All of the data below needs to be set down again, exactly as shown.

==== Provided information

Lemma read_loop_line bufs fin line r :
  Forall (fun b => b <> "") bufs -> reading_ok r -> terminated r = None ->
  one_line line = true -> Z.of_nat (String.length line) < MAX_REQUEST_BYTES ->
  line_bytes r +:+ str_concat bufs = line +:+ String newline "" ->
  exists r', read_loop bufs fin r = Ok r' /\ terminated r' = Some true /\
             line_bytes r' = line +:+ String newline "".
Proof.
  revert r. induction bufs as [|buf bufs IH]; intros r Hne Hr Ht Hl Hlen Hcat.
  - cbn [str_concat foldr] in Hcat. rewrite string_app_nil_r in Hcat.
    destruct (reading_goes r Hr Ht) as [Hone _]. rewrite Hcat, one_line_nl in Hone. done.
  - rewrite Forall_cons in Hne. destruct Hne as [Hb Hne]. cbn [read_loop]. rewrite Ht.
    pose proof (feed_ok buf r Hr) as Hok.
    assert (String.length (line_bytes r) + String.length buf <= S (String.length line))%nat as Hfit.
    { apply (f_equal String.length) in Hcat. cbn [str_concat foldr] in Hcat.
      rewrite !string_length_app in Hcat. simpl in Hcat. lia. }
    assert (line_bytes (feed buf r) = line_bytes r +:+ buf) as Hfl.
    { unfold feed. rewrite Ht, (proj2 (String.eqb_neq _ _) Hb). cbn [line_bytes]. f_equal.
      apply str_take_all. pose proof (reading_sum r Hr). lia. }
    assert ((line_bytes r +:+ buf) +:+ str_concat bufs = line +:+ String newline "") as Hcat'
      by by rewrite string_app_assoc.
    destruct (terminated (feed buf r)) as [found|] eqn:Ef.
    + exists (feed buf r). assert (read_loop bufs fin (feed buf r) = Ok (feed buf r)) as ->
        by (destruct bufs; cbn [read_loop]; by rewrite Ef).
      split; [done|]. assert (found = true) as ->.
      { destruct found; [done|]. exfalso. revert Ef. unfold feed.
        rewrite Ht, (proj2 (String.eqb_neq _ _) Hb). cbn [terminated].
        destruct (negb _) eqn:E; cbn [orb]; [done|]. case_match eqn:Er; [|done]. intros _.
        apply Z.eqb_eq in Er. pose proof (reading_sum r Hr). lia. }
      pose proof (reading_found _ Hok Ef) as Hnl. rewrite Hfl in Hnl |- *.
      by destruct (line_prefix _ _ _ Hcat' Hl Hnl) as [-> _].
    + apply IH; try done. by rewrite Hfl.
Qed.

========

• _Reply_
Lemma read_loop_line bufs fin line r :
  Forall (fun b => b <> "") bufs -> reading_ok r -> terminated r = None ->
  one_line line = true -> Z.of_nat (String.length line) < MAX_REQUEST_BYTES ->
  line_bytes r +:+ str_concat bufs = line +:+ String newline "" ->
  exists r', read_loop bufs fin r = Ok r' /\ terminated r' = Some true /\
             line_bytes r' = line +:+ String newline "".
Proof.
  revert r. induction bufs as [|buf bufs IH]; intros r Hne Hr Ht Hl Hlen Hcat.
  - cbn [str_concat foldr] in Hcat. rewrite string_app_nil_r in Hcat.
    destruct (reading_goes r Hr Ht) as [Hone _]. rewrite Hcat, one_line_nl in Hone. done.
  - rewrite Forall_cons in Hne. destruct Hne as [Hb Hne]. cbn [read_loop]. rewrite Ht.
    pose proof (feed_ok buf r Hr) as Hok.
    assert (String.length (line_bytes r) + String.length buf <= S (String.length line))%nat as Hfit.
    { apply (f_equal String.length) in Hcat. cbn [str_concat foldr] in Hcat.
      rewrite !string_length_app in Hcat. simpl in Hcat. lia. }
    assert (line_bytes (feed buf r) = line_bytes r +:+ buf) as Hfl.
    { unfold feed. rewrite Ht, (proj2 (String.eqb_neq _ _) Hb). cbn [line_bytes]. f_equal.
      apply str_take_all. pose proof (reading_sum r Hr). lia. }
    assert ((line_bytes r +:+ buf) +:+ str_concat bufs = line +:+ String newline "") as Hcat'
      by by rewrite string_app_assoc.
    destruct (terminated (feed buf r)) as [found|] eqn:Ef.
    + exists (feed buf r). assert (read_loop bufs fin (feed buf r) = Ok (feed buf r)) as ->
        by (destruct bufs; cbn [read_loop]; by rewrite Ef).
      split; [done|]. assert (found = true) as ->.
      { destruct found; [done|]. exfalso. revert Ef. unfold feed.
        rewrite Ht, (proj2 (String.eqb_neq _ _) Hb). cbn [terminated].
        destruct (negb _) eqn:E; cbn [orb]; [done|]. case_match eqn:Er; [|done]. intros _.
        apply Z.eqb_eq in Er. pose proof (reading_sum r Hr). lia. }
      pose proof (reading_found _ Hok Ef) as Hnl. rewrite Hfl in Hnl |- *.
      by destruct (line_prefix _ _ _ Hcat' Hl Hnl) as [-> _].
    + apply IH; try done. by rewrite Hfl.
Qed.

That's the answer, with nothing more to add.